Act 6: Triumphant results!
And now, we get to see their results! While we were all in social isolation, Wolbachia levels have increased to exceed 80% of mosquitoes tested in all of Bello and Itagui. Results in Medellin are a bit more heterogeneous, with some areas having as low as 20% prevalence. The authors suggest that this is because Medelin has many high-rise buildings and gated communities, which were not accessible by car, as mosquitoes were released. Crucially, dengue cases across the entire area have plummeted by 95-97% compared to the prior decade. While this could be due to lower dengue transmission overall, dengue cases were also substantially lower in the treatment areas in the case-control study compared to the control areas. The case-control itself had insufficient numbers of participants enrolled to provide reliable comparison between the risk of exposure to dengue in treatment vs control areas, which could also be because Wolbachia suppressed dengue transmission even in areas that were not treated specifically.

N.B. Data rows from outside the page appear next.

(** C6 as stated fails: after a POST of an income of [Infinity] the summary
    record and the transaction record hold [inf], which has no decimals. *)
Lemma multi_layout_counterexample :
  let st := fst (add_transaction digits_float two_decimal_text empty_store
                   (infinite_income PlusInf)) in
  reader (csv_data (download_csv st march_multi))
  = [["ID"; "Description"; "Amount"; "Type"; "Category"; "Date";
      "Total Income"; "Total Expense"; "Balance"];
     [EmptyString; EmptyString; EmptyString; EmptyString; EmptyString;
      EmptyString; "inf"; "0.00"; "inf"];
     ["1"; "Windfall"; "inf"; "income"; EmptyString; "2024-03-01";
      EmptyString; EmptyString; EmptyString]]
  /\ ~ two_decimals "inf".
Proof.
  intros st. split; [vm_compute; reflexivity|].
  intros (pre & a & b & E & _).
  destruct pre as [|c1 [|c2 [|c3 [|c4 pre]]]]; cbv -[digit] in E; discriminate E.
Qed.

(** C4 (as amended). When at least one transaction matches, records 3..N
    of the multi-column document are, for the matching transactions sorted
    by date in the requested direction, the id, description, amount rendered
    to two decimals, type, category and date, followed by three empty
    fields. *)
Theorem csv_round_trip (st : store) (a : csv_args) :
  single_flag a = false ->
  matching st a <> [] ->
  skipn 2 (reader (csv_data (download_csv st a)))
  = map (fun tx => [str_of_Z (tx_id tx); tx_description tx;
                    format_2f (tx_amount tx); tx_type tx;
                    tx_category tx; tx_date tx;
                    EmptyString; EmptyString; EmptyString])
        (transactions st a)
  /\ Permutation (matching st a) (transactions st a)
  /\ StronglySorted (date_ord (order_clause a)) (transactions st a).
Proof.
  intros Hs Hne. split; [|split].
  - rewrite reader_download_csv. unfold csv_rows. rewrite Hs. simpl skipn.
    destruct (transactions st a) eqn:E; [|reflexivity].
    apply matching_transactions_nil in E. contradiction.
  - apply order_by_date_perm.
  - apply order_by_date_sorted.
Qed.
Lemma try_except_raised (m : Stateful.M (string * json)) (h : Stateful.heap)
    (e : exn) :
  fst (m h) = Raised e -> fst (Stateful.try_except m h) = ValueError e.
Proof.
  intros H. unfold Stateful.try_except.
  destruct (m h) as [r h']. cbn in H |- *. now rewrite H.
Qed.

Lemma lookup_last {A : Type} (l : list A) (x : A) :
  (l ++ [x])%list !! length l = Some x.
Proof. now apply list_lookup_middle. Qed.

Lemma insert_last {A : Type} (l : list A) (x y : A) :
  <[length l := y]> (l ++ [x])%list = (l ++ [y])%list.
Proof.
  rewrite insert_app_r_alt by lia. now rewrite Nat.sub_diag.
Qed.

(** A call in any heap gives the outcome of the conversion on values. When
    it returns, the heap has two objects more, the array and the buffer,
    and the objects that were there are as they were. *)
Lemma stateful_convert_eq (str_of_value : json -> string) (json_data : json)
    (h : Stateful.heap) :
  match convert_json_to_lut str_of_value json_data with
  | Converted text name =>
      exists lut,
        Stateful.convert_json_to_lut str_of_value json_data h =
        (Converted text name,
         Stateful.Heap (Stateful.arrays h ++ [lut]) (Stateful.buffers h ++ [text]))
  | ValueError e =>
      fst (Stateful.convert_json_to_lut str_of_value json_data h) = ValueError e
  end.
Proof.
  unfold convert_json_to_lut, Stateful.convert_json_to_lut, generate.
  set (a := length (Stateful.arrays h)).
  set (o := length (Stateful.buffers h)).
  set (h1 := Stateful.Heap (Stateful.arrays h ++ [np_zeros lut_size])
                            (Stateful.buffers h)).
  assert (Hz : Stateful.np_zeros lut_size h = (Returned a, h1)) by reflexivity.
  assert (Hget1 : get_array a h1 = Some (np_zeros lut_size))
    by apply lookup_last.
  pose proof (fill_lut_simulates json_data a h1 _ I Hget1) as Hfill.
  destruct (fill_lut json_data (np_zeros lut_size)) as [lut|e]; cbn [bind].
  2:{ cbn [try_except]. apply try_except_raised.
      rewrite (and_then_returned _ _ _ _ _ Hz). now apply and_then_raised. }
  assert (Hh2 : put_array a lut h1 =
                Stateful.Heap (Stateful.arrays h ++ [lut]) (Stateful.buffers h)).
  { unfold put_array, h1, a. cbn [Stateful.arrays Stateful.buffers]. now rewrite insert_last. }
  rewrite Hh2 in Hfill. clear Hh2 Hget1.
  set (h2 := Stateful.Heap (Stateful.arrays h ++ [lut]) (Stateful.buffers h)) in *.
  set (h3 := Stateful.Heap (Stateful.arrays h ++ [lut])
                            (Stateful.buffers h ++ [""])).
  assert (Hs : Stateful.StringIO h2 = (Returned o, h3)) by reflexivity.
  destruct (getitem_key json_data "name") as [name|e] eqn:Hname; cbn [bind].
  2:{ cbn [try_except]. apply try_except_raised.
      rewrite (and_then_returned _ _ _ _ _ Hz).
      rewrite (and_then_returned _ _ _ _ _ Hfill).
      rewrite (and_then_returned _ _ _ _ _ Hs).
      apply and_then_raised. reflexivity. }
  set (out := ("" +:+ title_line str_of_value name) +:+ size_line).
  set (h5 := Stateful.Heap (Stateful.arrays h ++ [lut])
                            (Stateful.buffers h ++ [out])).
  assert (Hw1 : Stateful.write o (title_line str_of_value name) h3 =
                (Returned tt,
                 Stateful.Heap (Stateful.arrays h ++ [lut])
                   (Stateful.buffers h ++ ["" +:+ title_line str_of_value name]))).
  { unfold Stateful.write, h3, o. cbn [Stateful.arrays Stateful.buffers]. now rewrite lookup_last, insert_last. }
  assert (Hw2 : Stateful.write o size_line
                  (Stateful.Heap (Stateful.arrays h ++ [lut])
                     (Stateful.buffers h ++ ["" +:+ title_line str_of_value name])) =
                (Returned tt, h5)).
  { unfold Stateful.write, h5, o, out. cbn [Stateful.arrays Stateful.buffers]. now rewrite lookup_last, insert_last. }
  assert (Hinv5 : get_array a h5 = Some lut) by apply lookup_last.
  assert (Hget5 : get_buffer o h5 = Some out) by apply lookup_last.
  pose proof (write_rows_simulates lut a o h5 out Hinv5 Hget5) as Hrows.
  fold out.
  destruct (write_rows lut out) as [text|e]; cbn [bind].
  2:{ cbn [try_except]. apply try_except_raised.
      rewrite (and_then_returned _ _ _ _ _ Hz).
      rewrite (and_then_returned _ _ _ _ _ Hfill).
      rewrite (and_then_returned _ _ _ _ _ Hs).
      rewrite (and_then_returned (Stateful.lift _) _ h3 h3 name eq_refl).
      rewrite (and_then_returned _ _ _ _ _ Hw1).
      rewrite (and_then_returned _ _ _ _ _ Hw2).
      now apply and_then_raised. }
  assert (Hh6 : put_buffer o text h5 =
                Stateful.Heap (Stateful.arrays h ++ [lut])
                              (Stateful.buffers h ++ [text])).
  { unfold put_buffer, h5, o. cbn [Stateful.arrays Stateful.buffers]. now rewrite insert_last. }
  rewrite Hh6 in Hrows. clear Hh6.
  set (h6 := Stateful.Heap (Stateful.arrays h ++ [lut])
                            (Stateful.buffers h ++ [text])) in *.
  assert (Hv : Stateful.getvalue o h6 = (Returned text, h6)).
  { unfold Stateful.getvalue, h6, o. cbn [Stateful.arrays Stateful.buffers]. now rewrite lookup_last. }
  cbn [try_except]. exists lut.
  unfold Stateful.try_except.
  rewrite (and_then_returned _ _ _ _ _ Hz).
  rewrite (and_then_returned _ _ _ _ _ Hfill).
  rewrite (and_then_returned _ _ _ _ _ Hs).
  rewrite (and_then_returned (Stateful.lift _) _ h3 h3 name eq_refl).
  rewrite (and_then_returned _ _ _ _ _ Hw1).
  rewrite (and_then_returned _ _ _ _ _ Hw2).
  rewrite (and_then_returned _ _ _ _ _ Hrows).
  rewrite (and_then_returned _ _ _ _ _ Hv).
  rewrite (and_then_returned (Stateful.lift _) _ h6 h6 name eq_refl).
  reflexivity.
Qed.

The above studies provide excellent news for the future promise of the Wolbachia methodology to curb the spread of dengue and other arboviruses transmitted by Aedes mosquitoes. The effectiveness of the method at such a large scale should facilitate its spread to other countries and regions of the world at risk of these viruses. I’m looking forward to the day of visiting some of these locations and feeling gratitude to the staff at the World Mosquito Program for making these places (and the mosquitoes at them) safe to be around for both local residents and tourists. I also very much appreciated the complexity of all the challenges they had to overcome to achieve this victory, including the counterintuitive nature of having to release insecticide-resistant mosquitoes for success. It’s such a great story, so I hope an author or a producer reading this blog post will be inspired to write a novel or make a movie out of it. The World Mosquito Program and the local community more than deserve it!